== Segment start ==

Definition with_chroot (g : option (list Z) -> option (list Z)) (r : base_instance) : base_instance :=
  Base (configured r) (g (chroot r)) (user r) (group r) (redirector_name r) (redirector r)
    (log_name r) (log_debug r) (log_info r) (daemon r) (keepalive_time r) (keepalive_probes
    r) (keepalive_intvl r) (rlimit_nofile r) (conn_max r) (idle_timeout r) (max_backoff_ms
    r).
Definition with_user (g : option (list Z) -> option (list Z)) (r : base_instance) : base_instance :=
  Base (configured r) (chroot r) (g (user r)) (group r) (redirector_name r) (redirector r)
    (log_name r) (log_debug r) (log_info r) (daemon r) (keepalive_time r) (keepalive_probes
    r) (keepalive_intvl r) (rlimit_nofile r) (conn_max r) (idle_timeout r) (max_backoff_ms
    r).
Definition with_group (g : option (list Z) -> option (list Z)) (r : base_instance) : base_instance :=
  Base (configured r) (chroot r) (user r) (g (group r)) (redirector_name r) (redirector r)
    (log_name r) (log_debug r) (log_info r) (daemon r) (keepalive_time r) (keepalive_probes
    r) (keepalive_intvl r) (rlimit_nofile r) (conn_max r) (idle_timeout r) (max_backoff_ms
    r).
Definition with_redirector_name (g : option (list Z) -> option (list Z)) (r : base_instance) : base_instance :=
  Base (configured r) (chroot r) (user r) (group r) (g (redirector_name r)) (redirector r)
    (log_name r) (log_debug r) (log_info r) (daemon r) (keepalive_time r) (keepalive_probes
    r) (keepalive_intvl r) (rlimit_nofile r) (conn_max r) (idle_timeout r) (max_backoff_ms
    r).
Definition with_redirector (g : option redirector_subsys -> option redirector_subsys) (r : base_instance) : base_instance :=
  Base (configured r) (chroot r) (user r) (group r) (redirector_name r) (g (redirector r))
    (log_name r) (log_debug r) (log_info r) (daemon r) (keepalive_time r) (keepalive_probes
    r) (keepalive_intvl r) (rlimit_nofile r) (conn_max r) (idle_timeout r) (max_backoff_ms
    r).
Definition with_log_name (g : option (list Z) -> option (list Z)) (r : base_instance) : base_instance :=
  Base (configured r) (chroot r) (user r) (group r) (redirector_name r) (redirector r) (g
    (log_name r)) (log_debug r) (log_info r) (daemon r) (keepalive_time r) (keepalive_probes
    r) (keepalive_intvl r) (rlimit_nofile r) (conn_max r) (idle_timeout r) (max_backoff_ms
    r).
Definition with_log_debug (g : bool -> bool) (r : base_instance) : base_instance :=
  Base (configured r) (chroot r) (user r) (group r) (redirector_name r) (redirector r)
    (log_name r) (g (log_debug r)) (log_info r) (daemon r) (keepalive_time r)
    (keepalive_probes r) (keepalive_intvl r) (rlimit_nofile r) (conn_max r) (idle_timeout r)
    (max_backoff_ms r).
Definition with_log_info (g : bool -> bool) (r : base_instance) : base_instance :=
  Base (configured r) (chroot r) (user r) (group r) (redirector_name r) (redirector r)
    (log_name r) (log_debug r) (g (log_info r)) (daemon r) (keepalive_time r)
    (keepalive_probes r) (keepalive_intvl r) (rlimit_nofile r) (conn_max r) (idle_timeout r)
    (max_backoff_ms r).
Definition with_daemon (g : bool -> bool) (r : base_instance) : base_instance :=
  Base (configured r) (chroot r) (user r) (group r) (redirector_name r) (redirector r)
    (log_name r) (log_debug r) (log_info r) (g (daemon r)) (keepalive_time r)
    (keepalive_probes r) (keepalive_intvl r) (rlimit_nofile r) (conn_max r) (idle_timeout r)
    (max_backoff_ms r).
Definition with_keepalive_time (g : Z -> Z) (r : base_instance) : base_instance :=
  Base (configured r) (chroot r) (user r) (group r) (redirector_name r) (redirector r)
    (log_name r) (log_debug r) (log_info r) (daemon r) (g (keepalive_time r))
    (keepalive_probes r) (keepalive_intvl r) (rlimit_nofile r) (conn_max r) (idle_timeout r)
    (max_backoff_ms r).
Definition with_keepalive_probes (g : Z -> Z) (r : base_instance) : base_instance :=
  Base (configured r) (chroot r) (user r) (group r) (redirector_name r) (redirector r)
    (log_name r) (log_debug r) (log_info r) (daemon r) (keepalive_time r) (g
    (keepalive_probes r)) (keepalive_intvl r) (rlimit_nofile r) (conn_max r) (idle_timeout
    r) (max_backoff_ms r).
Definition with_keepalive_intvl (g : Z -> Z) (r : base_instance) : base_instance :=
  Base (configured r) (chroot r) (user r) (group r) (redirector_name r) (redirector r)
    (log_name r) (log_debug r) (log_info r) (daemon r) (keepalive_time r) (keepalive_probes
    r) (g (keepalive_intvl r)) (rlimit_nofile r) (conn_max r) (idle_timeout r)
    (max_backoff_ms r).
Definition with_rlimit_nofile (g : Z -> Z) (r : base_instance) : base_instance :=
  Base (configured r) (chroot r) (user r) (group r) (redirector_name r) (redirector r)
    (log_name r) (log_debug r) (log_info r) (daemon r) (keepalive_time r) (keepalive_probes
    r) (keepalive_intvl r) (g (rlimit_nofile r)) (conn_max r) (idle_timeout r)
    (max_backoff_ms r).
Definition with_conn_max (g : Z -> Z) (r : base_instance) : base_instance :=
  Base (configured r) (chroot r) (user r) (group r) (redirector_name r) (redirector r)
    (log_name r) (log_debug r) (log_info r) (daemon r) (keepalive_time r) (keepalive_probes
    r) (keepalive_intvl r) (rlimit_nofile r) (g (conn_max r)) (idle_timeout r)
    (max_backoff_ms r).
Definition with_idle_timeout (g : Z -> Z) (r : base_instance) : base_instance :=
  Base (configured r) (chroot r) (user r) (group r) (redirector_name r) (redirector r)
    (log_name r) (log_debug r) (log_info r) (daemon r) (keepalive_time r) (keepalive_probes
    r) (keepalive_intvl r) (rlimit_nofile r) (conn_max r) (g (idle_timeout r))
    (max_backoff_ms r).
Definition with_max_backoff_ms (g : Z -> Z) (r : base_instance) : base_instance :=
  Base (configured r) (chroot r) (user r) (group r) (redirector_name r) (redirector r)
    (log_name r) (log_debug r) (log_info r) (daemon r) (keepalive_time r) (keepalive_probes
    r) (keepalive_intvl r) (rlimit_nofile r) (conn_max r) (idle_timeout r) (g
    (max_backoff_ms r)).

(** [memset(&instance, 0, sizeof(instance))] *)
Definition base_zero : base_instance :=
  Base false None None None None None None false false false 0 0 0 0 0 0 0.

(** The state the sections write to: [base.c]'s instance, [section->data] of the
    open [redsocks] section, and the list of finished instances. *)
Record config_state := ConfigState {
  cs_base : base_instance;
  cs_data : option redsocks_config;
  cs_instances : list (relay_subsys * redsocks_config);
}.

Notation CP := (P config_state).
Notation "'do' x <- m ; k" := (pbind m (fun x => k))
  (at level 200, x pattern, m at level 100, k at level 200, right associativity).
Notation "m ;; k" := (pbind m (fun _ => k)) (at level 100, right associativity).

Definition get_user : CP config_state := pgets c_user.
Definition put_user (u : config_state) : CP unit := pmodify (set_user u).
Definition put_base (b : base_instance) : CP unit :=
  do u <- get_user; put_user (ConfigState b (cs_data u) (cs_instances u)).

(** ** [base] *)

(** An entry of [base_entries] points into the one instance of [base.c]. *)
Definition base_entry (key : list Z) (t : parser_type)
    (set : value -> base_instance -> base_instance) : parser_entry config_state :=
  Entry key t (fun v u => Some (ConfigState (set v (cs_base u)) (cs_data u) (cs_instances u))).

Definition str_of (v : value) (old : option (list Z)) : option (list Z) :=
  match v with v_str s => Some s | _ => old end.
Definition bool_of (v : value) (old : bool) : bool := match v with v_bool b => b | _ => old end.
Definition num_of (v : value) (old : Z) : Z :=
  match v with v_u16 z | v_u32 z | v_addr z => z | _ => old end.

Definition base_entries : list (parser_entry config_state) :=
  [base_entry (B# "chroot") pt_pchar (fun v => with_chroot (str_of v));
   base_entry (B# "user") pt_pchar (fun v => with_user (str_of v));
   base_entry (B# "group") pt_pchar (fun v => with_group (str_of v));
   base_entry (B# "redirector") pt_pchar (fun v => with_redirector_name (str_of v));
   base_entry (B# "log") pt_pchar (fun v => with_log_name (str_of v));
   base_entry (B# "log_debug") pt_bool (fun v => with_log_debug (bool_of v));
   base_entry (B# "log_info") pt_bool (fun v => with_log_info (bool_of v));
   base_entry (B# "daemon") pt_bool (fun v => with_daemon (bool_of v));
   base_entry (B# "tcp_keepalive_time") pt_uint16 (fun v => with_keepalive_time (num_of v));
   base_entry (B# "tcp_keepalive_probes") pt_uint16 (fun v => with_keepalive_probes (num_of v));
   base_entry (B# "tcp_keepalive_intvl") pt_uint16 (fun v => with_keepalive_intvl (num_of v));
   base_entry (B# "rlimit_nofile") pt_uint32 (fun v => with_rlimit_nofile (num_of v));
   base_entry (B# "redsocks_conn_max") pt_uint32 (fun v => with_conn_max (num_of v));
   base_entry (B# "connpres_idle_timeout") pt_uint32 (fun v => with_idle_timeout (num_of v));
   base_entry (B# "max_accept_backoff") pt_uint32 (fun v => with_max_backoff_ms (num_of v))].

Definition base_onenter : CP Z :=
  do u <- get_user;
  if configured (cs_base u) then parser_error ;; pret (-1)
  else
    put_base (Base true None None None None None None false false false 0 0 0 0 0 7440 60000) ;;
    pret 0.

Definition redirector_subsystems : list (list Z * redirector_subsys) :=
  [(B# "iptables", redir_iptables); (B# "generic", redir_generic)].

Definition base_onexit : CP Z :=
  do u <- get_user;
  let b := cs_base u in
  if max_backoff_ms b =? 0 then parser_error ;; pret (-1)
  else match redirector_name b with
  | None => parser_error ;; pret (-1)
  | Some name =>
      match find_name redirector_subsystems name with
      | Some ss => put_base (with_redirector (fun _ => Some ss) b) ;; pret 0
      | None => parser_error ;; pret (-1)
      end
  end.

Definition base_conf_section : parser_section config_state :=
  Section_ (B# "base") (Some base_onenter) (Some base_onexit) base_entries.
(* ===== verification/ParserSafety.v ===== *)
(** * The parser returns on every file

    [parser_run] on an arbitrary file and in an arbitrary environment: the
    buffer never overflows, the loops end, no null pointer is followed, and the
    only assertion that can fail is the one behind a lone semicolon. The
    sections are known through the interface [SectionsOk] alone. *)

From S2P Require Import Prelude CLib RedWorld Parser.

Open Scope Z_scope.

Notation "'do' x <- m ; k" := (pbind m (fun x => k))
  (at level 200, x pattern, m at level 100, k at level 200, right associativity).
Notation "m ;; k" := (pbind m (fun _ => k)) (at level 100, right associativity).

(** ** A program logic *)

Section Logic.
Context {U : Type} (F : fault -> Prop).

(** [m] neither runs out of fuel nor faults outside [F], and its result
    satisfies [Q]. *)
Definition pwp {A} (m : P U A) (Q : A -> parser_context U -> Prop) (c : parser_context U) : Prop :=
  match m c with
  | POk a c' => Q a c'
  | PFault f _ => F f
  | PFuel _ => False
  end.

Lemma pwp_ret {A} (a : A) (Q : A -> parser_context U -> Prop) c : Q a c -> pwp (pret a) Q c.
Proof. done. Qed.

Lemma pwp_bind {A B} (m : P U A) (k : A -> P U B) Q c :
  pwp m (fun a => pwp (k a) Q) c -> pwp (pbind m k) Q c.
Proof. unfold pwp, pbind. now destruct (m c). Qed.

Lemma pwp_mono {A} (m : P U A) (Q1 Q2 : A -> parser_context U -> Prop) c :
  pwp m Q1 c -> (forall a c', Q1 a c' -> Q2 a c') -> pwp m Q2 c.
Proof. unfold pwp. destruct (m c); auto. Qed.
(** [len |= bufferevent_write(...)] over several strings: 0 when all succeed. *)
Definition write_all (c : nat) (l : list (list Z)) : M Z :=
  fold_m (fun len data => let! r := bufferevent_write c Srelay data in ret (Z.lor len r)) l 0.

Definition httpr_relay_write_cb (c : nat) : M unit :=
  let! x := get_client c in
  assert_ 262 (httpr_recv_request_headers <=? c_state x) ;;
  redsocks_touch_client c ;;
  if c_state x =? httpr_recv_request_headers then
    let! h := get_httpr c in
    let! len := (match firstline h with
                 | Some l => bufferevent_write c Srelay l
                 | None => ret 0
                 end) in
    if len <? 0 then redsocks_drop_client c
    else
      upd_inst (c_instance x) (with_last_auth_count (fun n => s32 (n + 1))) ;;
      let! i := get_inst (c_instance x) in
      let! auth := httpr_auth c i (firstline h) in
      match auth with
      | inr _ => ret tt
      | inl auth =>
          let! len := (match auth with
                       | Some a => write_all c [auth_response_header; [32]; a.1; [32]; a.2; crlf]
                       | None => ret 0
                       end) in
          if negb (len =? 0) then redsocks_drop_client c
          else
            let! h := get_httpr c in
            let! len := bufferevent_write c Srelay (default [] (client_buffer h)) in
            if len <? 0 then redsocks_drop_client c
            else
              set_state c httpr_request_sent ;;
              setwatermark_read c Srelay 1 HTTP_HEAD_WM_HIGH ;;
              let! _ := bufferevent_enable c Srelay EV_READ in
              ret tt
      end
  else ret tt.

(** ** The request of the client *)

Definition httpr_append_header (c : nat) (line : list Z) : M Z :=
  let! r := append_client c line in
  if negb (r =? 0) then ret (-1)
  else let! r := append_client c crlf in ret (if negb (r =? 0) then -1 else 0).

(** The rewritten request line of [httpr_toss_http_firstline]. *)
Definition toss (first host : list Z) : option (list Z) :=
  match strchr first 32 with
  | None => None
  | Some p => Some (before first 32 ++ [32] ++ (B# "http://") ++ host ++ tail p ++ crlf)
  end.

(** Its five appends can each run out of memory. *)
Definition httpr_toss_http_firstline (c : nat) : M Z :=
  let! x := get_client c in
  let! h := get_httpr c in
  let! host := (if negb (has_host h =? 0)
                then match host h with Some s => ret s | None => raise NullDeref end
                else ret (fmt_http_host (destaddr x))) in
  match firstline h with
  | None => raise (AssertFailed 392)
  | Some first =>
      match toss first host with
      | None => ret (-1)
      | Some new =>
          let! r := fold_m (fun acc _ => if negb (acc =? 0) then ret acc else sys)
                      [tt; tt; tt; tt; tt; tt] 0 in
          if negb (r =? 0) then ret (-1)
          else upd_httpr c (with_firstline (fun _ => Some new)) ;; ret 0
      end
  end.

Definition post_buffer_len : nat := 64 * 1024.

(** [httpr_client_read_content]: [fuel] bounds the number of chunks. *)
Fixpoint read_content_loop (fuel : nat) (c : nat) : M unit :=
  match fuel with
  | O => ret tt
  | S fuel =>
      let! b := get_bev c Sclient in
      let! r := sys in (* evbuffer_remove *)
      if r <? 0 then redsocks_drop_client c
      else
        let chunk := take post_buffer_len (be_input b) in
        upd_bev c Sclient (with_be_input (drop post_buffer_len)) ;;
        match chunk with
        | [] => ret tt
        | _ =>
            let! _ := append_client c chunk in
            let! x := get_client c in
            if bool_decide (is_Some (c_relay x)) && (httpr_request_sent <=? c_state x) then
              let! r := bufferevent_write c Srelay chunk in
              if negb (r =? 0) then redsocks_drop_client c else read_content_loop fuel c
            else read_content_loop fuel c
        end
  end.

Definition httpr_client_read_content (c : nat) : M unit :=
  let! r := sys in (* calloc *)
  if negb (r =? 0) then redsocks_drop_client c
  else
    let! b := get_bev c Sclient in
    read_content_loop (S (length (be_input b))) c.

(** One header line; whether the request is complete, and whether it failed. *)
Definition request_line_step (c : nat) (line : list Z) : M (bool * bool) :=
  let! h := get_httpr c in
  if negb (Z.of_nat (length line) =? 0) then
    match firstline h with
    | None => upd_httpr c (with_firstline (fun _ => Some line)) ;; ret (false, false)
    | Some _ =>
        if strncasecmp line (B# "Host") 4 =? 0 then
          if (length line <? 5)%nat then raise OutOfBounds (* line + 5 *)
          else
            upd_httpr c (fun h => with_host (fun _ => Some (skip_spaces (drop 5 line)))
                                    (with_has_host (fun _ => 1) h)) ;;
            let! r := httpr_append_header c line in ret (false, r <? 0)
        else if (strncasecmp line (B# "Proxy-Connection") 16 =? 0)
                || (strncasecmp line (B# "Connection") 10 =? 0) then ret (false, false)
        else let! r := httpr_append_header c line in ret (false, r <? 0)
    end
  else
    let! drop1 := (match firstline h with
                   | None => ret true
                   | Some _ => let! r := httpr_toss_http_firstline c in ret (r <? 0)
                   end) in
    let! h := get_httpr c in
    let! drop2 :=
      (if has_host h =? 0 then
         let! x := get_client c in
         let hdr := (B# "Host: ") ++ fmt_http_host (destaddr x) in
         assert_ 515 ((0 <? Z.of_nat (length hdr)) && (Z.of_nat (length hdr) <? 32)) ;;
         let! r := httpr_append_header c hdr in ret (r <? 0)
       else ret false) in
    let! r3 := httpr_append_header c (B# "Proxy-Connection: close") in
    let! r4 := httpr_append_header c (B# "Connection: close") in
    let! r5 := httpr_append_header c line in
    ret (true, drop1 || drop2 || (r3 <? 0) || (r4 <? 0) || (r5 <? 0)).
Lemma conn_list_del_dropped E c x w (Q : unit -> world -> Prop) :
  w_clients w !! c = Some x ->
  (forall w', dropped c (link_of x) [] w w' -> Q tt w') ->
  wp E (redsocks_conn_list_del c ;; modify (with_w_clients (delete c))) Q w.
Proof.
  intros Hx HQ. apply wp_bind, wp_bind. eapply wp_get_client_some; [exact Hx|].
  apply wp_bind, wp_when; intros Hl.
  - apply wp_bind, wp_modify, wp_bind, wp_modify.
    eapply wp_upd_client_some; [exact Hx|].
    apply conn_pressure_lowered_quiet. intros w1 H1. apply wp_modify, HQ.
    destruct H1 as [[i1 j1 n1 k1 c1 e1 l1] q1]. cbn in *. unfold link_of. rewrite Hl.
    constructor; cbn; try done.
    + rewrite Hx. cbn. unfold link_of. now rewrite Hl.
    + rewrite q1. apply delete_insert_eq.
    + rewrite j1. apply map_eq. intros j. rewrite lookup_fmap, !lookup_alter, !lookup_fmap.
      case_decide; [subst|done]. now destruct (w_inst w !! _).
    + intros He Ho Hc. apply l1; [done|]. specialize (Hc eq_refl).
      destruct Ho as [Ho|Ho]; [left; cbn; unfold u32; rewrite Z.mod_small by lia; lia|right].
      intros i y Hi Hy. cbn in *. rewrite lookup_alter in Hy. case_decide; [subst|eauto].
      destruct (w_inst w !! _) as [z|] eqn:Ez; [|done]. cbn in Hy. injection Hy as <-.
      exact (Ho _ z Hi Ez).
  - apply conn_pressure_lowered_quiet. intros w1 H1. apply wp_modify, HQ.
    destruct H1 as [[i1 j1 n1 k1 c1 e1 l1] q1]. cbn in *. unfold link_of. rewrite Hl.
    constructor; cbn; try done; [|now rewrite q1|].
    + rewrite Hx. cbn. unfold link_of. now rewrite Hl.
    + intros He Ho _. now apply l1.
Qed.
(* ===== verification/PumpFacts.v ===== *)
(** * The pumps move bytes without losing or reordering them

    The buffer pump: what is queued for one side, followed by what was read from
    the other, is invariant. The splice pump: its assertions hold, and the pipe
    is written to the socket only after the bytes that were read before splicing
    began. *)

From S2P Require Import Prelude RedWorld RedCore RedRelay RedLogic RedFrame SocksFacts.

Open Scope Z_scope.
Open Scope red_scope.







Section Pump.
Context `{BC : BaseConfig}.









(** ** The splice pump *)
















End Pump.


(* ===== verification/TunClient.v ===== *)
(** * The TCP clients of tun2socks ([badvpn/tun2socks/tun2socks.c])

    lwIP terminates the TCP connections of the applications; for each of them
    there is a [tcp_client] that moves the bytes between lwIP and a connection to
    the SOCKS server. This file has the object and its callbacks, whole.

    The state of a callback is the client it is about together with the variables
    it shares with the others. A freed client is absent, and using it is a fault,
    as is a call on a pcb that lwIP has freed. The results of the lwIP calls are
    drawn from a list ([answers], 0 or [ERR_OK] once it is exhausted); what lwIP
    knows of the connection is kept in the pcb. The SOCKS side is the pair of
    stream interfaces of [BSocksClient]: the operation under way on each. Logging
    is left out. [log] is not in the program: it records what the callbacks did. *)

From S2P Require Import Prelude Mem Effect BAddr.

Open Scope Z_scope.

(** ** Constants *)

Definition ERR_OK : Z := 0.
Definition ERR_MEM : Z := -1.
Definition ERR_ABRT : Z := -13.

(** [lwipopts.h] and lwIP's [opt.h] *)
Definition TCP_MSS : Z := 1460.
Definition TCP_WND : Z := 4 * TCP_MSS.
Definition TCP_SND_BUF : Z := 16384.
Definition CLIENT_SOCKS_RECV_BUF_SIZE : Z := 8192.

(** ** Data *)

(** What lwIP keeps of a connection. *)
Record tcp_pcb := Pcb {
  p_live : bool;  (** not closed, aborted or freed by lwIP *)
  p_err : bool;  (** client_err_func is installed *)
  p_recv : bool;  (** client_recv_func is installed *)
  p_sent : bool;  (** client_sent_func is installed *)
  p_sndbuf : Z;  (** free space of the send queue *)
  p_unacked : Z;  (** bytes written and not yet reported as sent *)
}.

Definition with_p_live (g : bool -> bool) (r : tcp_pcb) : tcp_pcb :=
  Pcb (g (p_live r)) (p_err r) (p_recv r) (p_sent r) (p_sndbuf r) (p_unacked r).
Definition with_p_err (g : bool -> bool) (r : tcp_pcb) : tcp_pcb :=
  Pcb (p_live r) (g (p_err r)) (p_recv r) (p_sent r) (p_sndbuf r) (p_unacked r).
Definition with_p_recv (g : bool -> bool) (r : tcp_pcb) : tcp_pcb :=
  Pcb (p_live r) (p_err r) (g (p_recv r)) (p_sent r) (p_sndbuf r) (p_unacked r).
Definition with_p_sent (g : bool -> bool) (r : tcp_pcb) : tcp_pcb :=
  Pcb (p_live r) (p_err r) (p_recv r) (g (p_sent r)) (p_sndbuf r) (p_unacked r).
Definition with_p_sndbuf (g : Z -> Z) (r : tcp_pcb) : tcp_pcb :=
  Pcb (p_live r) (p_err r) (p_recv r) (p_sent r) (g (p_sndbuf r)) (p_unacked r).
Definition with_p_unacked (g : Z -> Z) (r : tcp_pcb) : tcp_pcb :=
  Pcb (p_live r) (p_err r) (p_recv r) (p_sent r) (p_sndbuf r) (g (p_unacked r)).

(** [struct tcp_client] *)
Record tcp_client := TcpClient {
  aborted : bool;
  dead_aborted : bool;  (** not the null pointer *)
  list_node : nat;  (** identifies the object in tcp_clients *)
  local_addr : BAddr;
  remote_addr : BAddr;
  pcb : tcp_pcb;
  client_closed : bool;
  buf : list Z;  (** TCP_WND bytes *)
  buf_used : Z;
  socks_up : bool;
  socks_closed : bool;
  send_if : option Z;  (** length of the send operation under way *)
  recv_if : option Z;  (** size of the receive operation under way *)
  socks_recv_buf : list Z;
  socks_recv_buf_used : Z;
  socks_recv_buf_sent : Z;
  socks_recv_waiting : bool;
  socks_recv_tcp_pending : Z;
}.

== Segment end ==

» What the exercise asks: Among the lines above, please find those with "verification" and copy them.

» Answer space:
(* ===== verification/ParserSafety.v ===== *)
(* ===== verification/PumpFacts.v ===== *)
(* ===== verification/TunClient.v ===== *)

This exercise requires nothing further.